» Task to carry out: The required output is the line that contains "match out with" and every line after it, each written out exactly, up to the end of the entries.
BEGIN
(** * The task engine of codecreationlabs/async, embedded in Rocq

    The development follows the package [task] (the sequential engine with
    [Parameters], [WithRevertFunc], [Revert] and [Run]):

    - values, errors, [context.Context] and [DecodeCtx];
    - the [Task] struct, the builder ([New], [AddSubtasks]) over a store of
      tasks addressed by pointer, and the process-wide [counter];
    - [Revert] and [Run], the two queue loops, over task trees; [Run] also
      tracks the backing array of the slice its caller handed in. *)

From Stdlib Require Import ZArith Lia List String.
From stdpp Require Import base tactics option list strings pretty.

Local Open Scope string_scope.
Local Open Scope list_scope.

(** ** Values and errors *)

(** An [interface{}] value.  The engine never inspects values; the tests and
    examples store [nil], [int]s and strings in them. *)
Inductive value : Type :=
| VNil
| VInt (n : Z)
| VString (s : string).

(** An [error] built by [errors.New] or [fmt.Errorf]: a message. *)
Definition error : Type := string.

(** Go's [int] and [int64] are 64-bit two's complement. *)
Definition wrap64 (z : Z) : Z := ((z + 2 ^ 63) mod 2 ^ 64 - 2 ^ 63)%Z.

Definition int_add (a b : Z) : Z := wrap64 (a + b)%Z.

(** A [*Task]: the address of a task struct. *)
Abbreviation ptr := nat (only parsing).

(** [type TaskContext struct { Parent *Task; Task *Task }].  [Parent] is a
    nil pointer for a root. *)
Module TaskContext.
Record t : Type := mk { Parent : option ptr; Task : ptr }.
End TaskContext.

(** ** [context.Context] *)

(** Context keys are compared as interface values: dynamic type and value.
    [CtxKey s] is a key of type [task.CtxKey]; [OtherKey ty s] a key of any
    other type [ty]. *)
Inductive ckey : Type :=
| CtxKey (s : string)
| OtherKey (ty s : string).

Definition ckey_eqb (a b : ckey) : bool :=
  match a, b with
  | CtxKey s, CtxKey s' => String.eqb s s'
  | OtherKey ty s, OtherKey ty' s' => String.eqb ty ty' && String.eqb s s'
  | _, _ => false
  end.

(** What a context binds a key to: a [*TaskContext] (the struct is never
    written after it is built, so the pointer is modelled by its pointee) or
    a value of another type. *)
Inductive cval : Type :=
| CTaskContext (tc : TaskContext.t)
| COther (v : value).

Module context.
(** The non-nil contexts the package builds and receives. *)
Inductive Context : Type :=
| Background
| WithValue (parent : Context) (key : ckey) (val : cval).

(** [ctx.Value(key)]: the innermost binding of [key]; [None] is the nil
    interface. *)
Fixpoint Value (ctx : Context) (key : ckey) : option cval :=
  match ctx with
  | Background => None
  | WithValue parent k v => if ckey_eqb k key then Some v else Value parent key
  end.
End context.

(** A Go call that returns a pair [(T, error)]: the result, or the error. *)
Inductive result (A : Type) : Type :=
| Ok (a : A)
| Err (e : error).
Arguments Ok {A} a.
Arguments Err {A} e.

(** [func DecodeCtx(ctx context.Context)], returning a [*TaskContext] and an
    [error] *)
Definition DecodeCtx (ctx : context.Context) : result TaskContext.t :=
  match context.Value ctx (CtxKey "ctx") with
  | Some (CTaskContext tc) => Ok tc          (* the type assertion holds *)
  | _ => Err "no context found"
  end.

(** [func MustDecodeCtx(ctx context.Context) *TaskContext]: [None] is the
    panic. *)
Definition MustDecodeCtx (ctx : context.Context) : option TaskContext.t :=
  match DecodeCtx ctx with
  | Ok tc => Some tc
  | Err _ => None
  end.

(** ** Tasks *)

(** What a call of a [TaskFunc] does: it returns [(interface{}, error)], or
    it panics. *)
Inductive outcome : Type :=
| Returns (val : value) (err : option error)
| Panics.

(** [type TaskFunc func(ctx context.Context, values ...interface{}) (interface{}, error)].
    The context argument is the task's [Context] field, nil ([None]) until
    [New] binds it. *)
Definition TaskFunc : Type := option context.Context -> list value -> outcome.

(** [type Task struct]; [child] is how a subtask is referred to: by pointer
    in the store the builder works on, by the subtree itself in a task
    tree.  [Run] and [Revert] are nil ([None]) until configured. *)
Module Task.
Record t (child : Type) : Type := mk {
  ID : string;
  Parameters : list value;
  Context : option context.Context;
  Subtasks : list child;
  Run : option TaskFunc;
  Revert : option TaskFunc
}.
Arguments mk {child}.
Arguments ID {child}.
Arguments Parameters {child}.
Arguments Context {child}.
Arguments Subtasks {child}.
Arguments Run {child}.
Arguments Revert {child}.

Definition set_ID {child} (s : string) (x : t child) : t child :=
  mk s (Parameters x) (Context x) (Subtasks x) (Run x) (Revert x).
Definition set_Parameters {child} (ps : list value) (x : t child) : t child :=
  mk (ID x) ps (Context x) (Subtasks x) (Run x) (Revert x).
Definition set_Context {child} (c : option context.Context) (x : t child) : t child :=
  mk (ID x) (Parameters x) c (Subtasks x) (Run x) (Revert x).
Definition set_Subtasks {child child'} (st : list child') (x : t child) : t child' :=
  mk (ID x) (Parameters x) (Context x) st (Run x) (Revert x).
Definition set_Run {child} (f : option TaskFunc) (x : t child) : t child :=
  mk (ID x) (Parameters x) (Context x) (Subtasks x) f (Revert x).
Definition set_Revert {child} (f : option TaskFunc) (x : t child) : t child :=
  mk (ID x) (Parameters x) (Context x) (Subtasks x) (Run x) f.
End Task.

(** A task struct in the store: its subtasks are pointers. *)
Abbreviation Task := (Task.t ptr) (only parsing).

(** [type TaskConfigFunc func(t *Task)]: a configuration function updates the
    struct under construction. *)
Definition TaskConfigFunc : Type := Task -> Task.

Definition WithFunc (f : TaskFunc) : TaskConfigFunc := Task.set_Run (Some f).
Definition WithRevertFunc (f : TaskFunc) : TaskConfigFunc := Task.set_Revert (Some f).
Definition WithParameters (parameters : list value) : TaskConfigFunc :=
  Task.set_Parameters parameters.

(** ** The builder, over a store *)

(** The package state: the task structs allocated so far (a [*Task] is an
    index into [heap]; structs are never freed), and the [atomic.Int64]
    [counter]. *)
Record state : Type := mkState {
  heap : list Task;
  counter : Z
}.

Definition init_state : state := mkState [] 0%Z.

(** [fmt.Sprintf("task_%d", n)] *)
Definition task_id (n : Z) : string := "task_" +:+ pretty n.

(** The body of [New] once [counter.Load()] has returned [n]: the struct is
    allocated and configured, its context bound, and [counter.Add(1)]
    executed. *)
Definition New_from (n : Z) (ctx : context.Context) (cfgs : list TaskConfigFunc)
    (s : state) : ptr * state :=
  let taskID := task_id n in
  let p : ptr := length (heap s) in                           (* a fresh address *)
  let t0 : Task := Task.mk taskID [] None [] None None in     (* &Task{ID: taskID} *)
  let t1 := fold_left (fun t cfg => cfg t) cfgs t0 in         (* cfg(t) *)
  let valueContext :=
    context.WithValue ctx (CtxKey "ctx")
      (CTaskContext (TaskContext.mk None p)) in
  let t2 := Task.set_Context (Some valueContext) t1 in
  (p, mkState (heap s ++ [t2]) (wrap64 (counter s + 1)%Z)).   (* counter.Add(1) *)

(** [func New(ctx context.Context, cfgs ...TaskConfigFunc) *Task], run
    without interference. *)
Definition New (ctx : context.Context) (cfgs : list TaskConfigFunc) (s : state)
  : ptr * state :=
  New_from (counter s) ctx cfgs s.                            (* counter.Load() *)

(** Calls of [New] from several goroutines.  [counter.Load()] and
    [counter.Add(1)] are two atomic operations; everything [New] does in
    between touches only the struct it has just allocated.  A goroutine is
    about to load, has loaded [n], or has returned its task. *)
Inductive goroutine : Type :=
| Ready (ctx : context.Context) (cfgs : list TaskConfigFunc)
| Loaded (n : Z) (ctx : context.Context) (cfgs : list TaskConfigFunc)
| Returned (p : ptr).

Record world : Type := mkWorld { shared : state; goroutines : list goroutine }.

(** Goroutine [i] performs its next atomic operation. *)
Definition step (w : world) (i : nat) : world :=
  match goroutines w !! i with
  | Some (Ready ctx cfgs) =>
      mkWorld (shared w) (<[i := Loaded (counter (shared w)) ctx cfgs]> (goroutines w))
  | Some (Loaded n ctx cfgs) =>
      let '(p, s') := New_from n ctx cfgs (shared w) in
      mkWorld s' (<[i := Returned p]> (goroutines w))
  | _ => w
  end.

(** A schedule names the goroutine that moves at each step. *)
Definition run_schedule (schedule : list nat) (w : world) : world :=
  fold_left step schedule w.

(** The identifier of the task a goroutine returned. *)
Definition returned_id (w : world) (i : nat) : option string :=
  match goroutines w !! i with
  | Some (Returned p) => Task.ID <$> heap (shared w) !! p
  | _ => None
  end.

(** The loop of [AddSubtasks]: each subtask's [Context] is rebound over the
    parent's current [Context].  [None] is a panic: a nil or dangling
    pointer is dereferenced, or [context.WithValue] gets a nil parent. *)
Fixpoint rebind (t : ptr) (st : list ptr) (h : list Task) : option (list Task) :=
  match st with
  | [] => Some h
  | subtask :: st' =>
      match h !! t, h !! subtask with
      | Some parent, Some sub =>
          match Task.Context parent with
          | Some pctx =>
              let c := context.WithValue pctx (CtxKey "ctx")
                         (CTaskContext (TaskContext.mk (Some t) subtask)) in
              rebind t st' (<[subtask := Task.set_Context (Some c) sub]> h)
          | None => None
          end
      | _, _ => None
      end
  end.

(** [func (t *Task) AddSubtasks(st ...*Task)] *)
Definition AddSubtasks (t : ptr) (st : list ptr) (s : state) : option state :=
  match rebind t st (heap s) with
  | Some h =>
      match h !! t with
      | Some parent =>
          Some (mkState
                  (<[t := Task.set_Subtasks (Task.Subtasks parent ++ st) parent]> h)
                  (counter s))
      | None => None
      end
  | None => None
  end.

(** ** Task trees *)

#[local] Set Warnings "-register-all".

(** A [*Task] whose subtasks form a tree: the address and the struct it
    points to, the subtasks being such pointers in turn. *)
Inductive TaskT : Type :=
| TaskAt (p : ptr) (t : Task.t TaskT).

Definition addr (x : TaskT) : ptr := match x with TaskAt p _ => p end.
Definition node (x : TaskT) : Task.t TaskT := match x with TaskAt _ t => t end.
Definition subtasks (x : TaskT) : list TaskT := Task.Subtasks (node x).

(** The number of tasks of a tree. *)
Fixpoint tree_size (x : TaskT) : nat :=
  match x with
  | TaskAt _ (Task.mk _ _ _ st _ _) => S (list_sum (map tree_size st))
  end.

Definition forest_size (ts : list TaskT) : nat := list_sum (map tree_size ts).

(** An element of a [[]*Task]: a pointer to a task, or nil. *)
Abbreviation cell := (option TaskT) (only parsing).

Definition cell_size (c : cell) : nat :=
  match c with Some x => tree_size x | None => 1 end.

Definition cells_size (q : list cell) : nat := list_sum (map cell_size q).

(** Reading the tree under a pointer out of the store, [depth] levels deep;
    [None] when a pointer dangles or the structure is deeper. *)
Fixpoint tree_of (depth : nat) (h : list Task) (p : ptr) : option TaskT :=
  match depth with
  | O => None
  | S depth' =>
      t ← h !! p;
      st ← mapM (tree_of depth' h) (Task.Subtasks t);
      Some (TaskAt p (Task.set_Subtasks st t))
  end.

(** ** What a call of the engine does *)

(** The calls of task functions, in the order they are made: whose function,
    with which arguments, and what it did. *)
Inductive event : Type :=
| EvRun (p : ptr) (ctx : option context.Context) (values : list value) (out : outcome)
| EvRevert (p : ptr) (ctx : option context.Context) (values : list value) (out : outcome).

(** How a call of the engine ends: it returns, it panics, or the model's
    iteration bound is reached. *)
Inductive exec (A : Type) : Type :=
| Done (a : A)
| Panic
| OutOfFuel.
Arguments Done {A} a.
Arguments Panic {A}.
Arguments OutOfFuel {A}.

(** ** [Revert] *)

Module Reverted.
Record t : Type := mk { calls : list event; ret : exec unit }.
Definition log (ev : event) (r : t) : t := mk (ev :: calls r) (ret r).
End Reverted.

(** The loop of [Revert]; [tasks] is the queue.  The slice is only read,
    resliced and appended to, so it is a list here. *)
Fixpoint Revert_loop (fuel : nat) (tasks : list cell) (values : list value)
  : Reverted.t :=
  match fuel with
  | O => Reverted.mk [] OutOfFuel
  | S fuel' =>
      match tasks with
      | [] => Reverted.mk [] (Done tt)                  (* len(tasks) == 0 *)
      | None :: _ => Reverted.mk [] Panic               (* task.Revert on a nil task *)
      | Some task :: tasks1 =>                          (* tasks = tasks[1:] *)
          match Task.Revert (node task) with
          | Some revert =>
              let out := revert (Task.Context (node task)) values in
              let ev := EvRevert (addr task) (Task.Context (node task)) values out in
              match out with
              | Panics => Reverted.mk [ev] Panic
              | Returns _ _ =>                          (* err is dropped: TODO *)
                  Reverted.log ev
                    (Revert_loop fuel' (tasks1 ++ map Some (subtasks task)) values)
              end
          | None =>
              Revert_loop fuel' (tasks1 ++ map Some (subtasks task)) values
          end
      end
  end.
END
» Exercise response:
              match out with
              | Panics => Reverted.mk [ev] Panic
              | Returns _ _ =>                          (* err is dropped: TODO *)
                  Reverted.log ev
                    (Revert_loop fuel' (tasks1 ++ map Some (subtasks task)) values)
              end
          | None =>
              Revert_loop fuel' (tasks1 ++ map Some (subtasks task)) values
          end
      end
  end.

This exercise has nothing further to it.